In hypertensive patients, the activated renin-angiotensin system induces a prothrombotic state resulting from imbalance between coagulation and fibrinolysis. Although blood pressure cannot be regulated in therapy-resistant hypertensive patients, they may still be responsive to medication that attenuates the renin-angiotensin system. our objective was to study possible attenuating properties of angiotensin II type 1 receptor blockers (AT1RBs) on the prothrombotic state in therapy-resistant hypertensive patients, focusing on parameters of fibrinolysis and coagulation. Fourteen therapy-resistant hypertensive patients received AT1RB eprosartan infusion (45 and 150 microg kg(-1)) (study group), and 33 therapy-resistant hypertensive patients received saline (0.9%) infusion (control group) prior to renal angiography.

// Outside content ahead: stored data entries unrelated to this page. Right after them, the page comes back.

Lemma consumed_next s bs rest : at_rest octet s (bs ++ rest) → consumed (s + zlen bs) = consumed s ++ bs.
Proof.
  intros (H1 & H2 & H3). rewrite zlen_app in H2. unfold zlen in *.
  rewrite <- (take_drop (Z.to_nat s) octet) at 1. rewrite H3. rewrite take_app.
  rewrite length_take_le by lia. replace (Z.to_nat (s + Z.of_nat (length bs)) - Z.to_nat s)%nat with (length bs) by lia.
  rewrite take_app_length. f_equal. rewrite take_take. f_equal. lia.
Qed.

(** An optional integer field of any element. *)
Lemma pwp_any_int b n (set : Z → F → F) (Q : unit → F → Z → Prop) R f s :
  0 ≤ s ≤ zlen octet → set 0 f = f → R 0 f →
  (∀ x s', int_range n x → s' = s + zlen (opt b (be_bytes n x)) → s' ≤ zlen octet →
     consumed s' = consumed s ++ opt b (be_bytes n x) → Q tt (set (masked b x) f) s') →
  pwp (p_when b (int_field octet return_0 (Z.of_nat n) (bswap n) set)) Q R f s.
Proof.
  intros Hs H0 HR HQ. destruct b; cbn [p_when].
  - unfold int_field. apply pwp_bind. eapply pwp_field_split; [done|lia|lia|done|].
    intros bs rest Hat Hn Hb Hle. unfold pwp, assign.
    assert (En : length bs = n) by (unfold zlen in Hn; lia).
    assert (E : be_bytes n (be_value bs) = bs) by (rewrite <- En; by apply be_bytes_value).
    rewrite (bswap_le_value bs n) by done.
    change (be_value bs) with (masked true (be_value bs)). apply HQ; cbn [opt masked]; rewrite ?E.
    + unfold int_range. rewrite <- En. by apply be_value_range.
    + lia.
    + done.
    + rewrite <- Hn. by eapply consumed_next.
  - unfold pwp, mret, P_ret. rewrite <- H0. apply (HQ 0 s); cbn [opt].
    + split; [done|]. apply Z.pow_pos_nonneg; lia.
    + change (zlen []) with 0. lia.
    + lia.
    + by rewrite app_nil_r.
Qed.

(** The flags octet of any element. *)
Lemma pwp_any_flags (k : list Z → P F Z) Q R f :
  R 0 f → (∀ fl, 0 ≤ fl < 256 → 1 ≤ zlen octet → consumed 1 = [fl] → pwp (k [fl]) Q R f 1) →
  pwp (field octet return_0 1 ≫= k) Q R f 0.
Proof.
  intros HR HQ. apply pwp_bind. eapply pwp_field_split; [done|lia|lia|done|].
  intros bs rest Hat Hn Hb Hle. destruct bs as [|fl [|]]; unfold zlen in Hn; cbn in Hn; try lia.
  apply HQ; [by apply Forall_cons in Hb as [? _]|lia|]. by apply (consumed_next 0 [fl] rest).
Qed.
End any.

Lemma opt_masked b n x : opt b (be_bytes n (masked b x)) = opt b (be_bytes n x).
Proof. by destruct b. Qed.
Lemma masked_range b n x : int_range n x → int_range n (masked b x).
Proof. destruct b; [done|]. intros _. split; [done|]. apply Z.pow_pos_nonneg; lia. Qed.

(** A whole element, from the part that was consumed. *)
Lemma consumed_all (octet : list Z) s bs :
  s = zlen octet → take (Z.to_nat s) octet = bs → bs = octet.
Proof. intros -> <-. unfold zlen. by rewrite Nat2Z.id, take_ge. Qed.
Ltac rewrite_consumed :=
  repeat match goal with H : take _ ?o = _ |- context [take _ ?o] => rewrite H end; by rewrite ?app_nil_r, <- ?app_assoc.


(** ** Texts *)

Section texts.
Import Conv.

(** Writing the next octet of an object whose first [pre] are written. *)
Lemma poke_next pre x old post : is_byte x → poke (pre ++ old :: post) (length pre) x = Some (pre ++ x :: post).
Proof.
  intros Hx. unfold poke. rewrite length_app. cbn [length].
  replace (length pre <? length pre + S (length post))%nat with true by (symmetry; apply Nat.ltb_lt; lia).
  rewrite Z.mod_small by exact Hx. by rewrite insert_app_r_alt, Nat.sub_diag by lia.
Qed.
Lemma peek_next (pre : list Z) x post : (pre ++ x :: post) !! length pre = Some x.
Proof. by apply list_lookup_middle. Qed.
(** [for (j = ...; j < num_of_component; j++)], [n] turns being left. *)
Fixpoint build_components (n j : nat) (k : pf_content) (buf : list Z) : option step :=
  match n with
  | O => Some (Next buf)
  | S n =>
      c ← components k !! j;
      seq_build (build_component c buf) (build_components n (S j) k)
  end.

Definition build_filter (fl : Z) (p : packet_filter) (buf : list Z) : option step :=
  seq_build (put_next data_len [pf_flags p] buf) (λ buf,
  if code fl =? TFT_CODE_DELETE_PACKET_FILTERS_FROM_EXISTING then Some (Next buf)
  else
    seq_build (put_next data_len [precedence p] buf) (λ buf,
    seq_build (put_next data_len [length_ (content p)] buf) (λ buf,
    build_components (Z.to_nat (num_of_component (content p))) 0 (content p) buf))).

Fixpoint build_filters (n i : nat) (t : tft) (buf : list Z) : option step :=
  match n with
  | O => Some (Next buf)
  | S n => p ← pf t !! i; seq_build (build_filter (tft_flags t) p buf) (build_filters n (S i) t)
  end.

(** The return value, [octet->len] and the data; [len] is the former value of
    [octet->len], which an early return leaves. *)
Definition ogs_gtp2_build_tft (len : Z) (t : tft) : option (Z * Z * list Z) :=
  let fl := tft_flags t in
  if data_len <? OGS_GTP2_MAX_TRAFFIC_FLOW_TEMPLATE then None
  else if code fl =? TFT_CODE_IGNORE_THIS_IE then None
  else
    buf ← put data_len [fl] [];
    if (code fl =? TFT_CODE_NO_TFT_OPERATION) || (code fl =? TFT_CODE_DELETE_EXISTING_TFT) then
      Some (zlen buf, len, buf)
    else
      match build_filters (num_turns fl) 0 t buf with
      | Some (Next buf) => Some (s16 (zlen buf), u16 (zlen buf), buf)
      | Some (Error rv) => Some (rv, len, buf)
      | None => None
      end.
End build_tft.

(** ** The components of a rule: lib/ipfw/ogs-ipfw.c *)

(** ogs_ipfw_rule_t; addresses and masks are their 16 bytes, ports their
    values. *)
Record ipfw_rule := IpfwRule {
  rproto : Z; ipv4_src : bool; ipv4_dst : bool; ipv6_src : bool; ipv6_dst : bool;
  src_addr : list Z; src_mask : list Z; dst_addr : list Z; dst_mask : list Z;
  src_low : Z; src_high : Z; dst_low : Z; dst_high : Z }.

Definition OGS_FLOW_DOWNLINK_ONLY : Z := 1.
Definition OGS_FLOW_UPLINK_ONLY : Z := 2.
Definition OGS_FLOW_BIDIRECTIONAL : Z := 3.

Definition ogs_ipfw_copy_and_swap (r : ipfw_rule) : ipfw_rule :=
  IpfwRule (rproto r) (ipv4_dst r) (ipv4_src r) (ipv6_dst r) (ipv6_src r)
    (dst_addr r) (dst_mask r) (src_addr r) (src_mask r) (dst_low r) (dst_high r) (src_low r) (src_high r).

(** The state of [ogs_pf_content_from_ipfw_rule]: the components, [j], [len]. *)
Definition filling : Type := list component * nat * Z.
(** [content->component[j]] is assigned, [j++; len += n;]. *)
Definition fill (g : component → component) (n : Z) (st : filling) : option filling :=
  let '(cs, j, len) := st in
  c ← cs !! j; Some (<[j := g c]> cs, S j, len + n).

Baseline values of parameters of coagulation and fibrinolysis were set at 1.00, and relative changes were calculated. Plasminogen activator inhibitor type 1 (PAI-1) antigen showed non-significant decreases in both the study group (arterial 1.00-0.45, venous 1.00-0.42) and control group (arterial 1.00-0.84, venous 1.00-0.88). PAI-1 activity significantly decreased in the study group (arterial 1.00-0.72, venous 1.00-0.71) and control group (arterial 1.00-0.83, venous 1.00-0.94). In the study group, tissue-type plasminogen activator (t-PA) antigen decreased significantly (arterial 1.00-0.62, venous 1.00-0.67), whereas t-PA activity significantly increased (arterial 1.00-6.15, venous 1.00-2.66). In the control group, t-PA antigen remained unchanged. No changes were observed in blood pressure during and after infusion of eprosartan. Therapy-resistant hypertensive patients show beneficial changes in fibrinolytic activity after infusion of a non-pressor dose of AT1RB.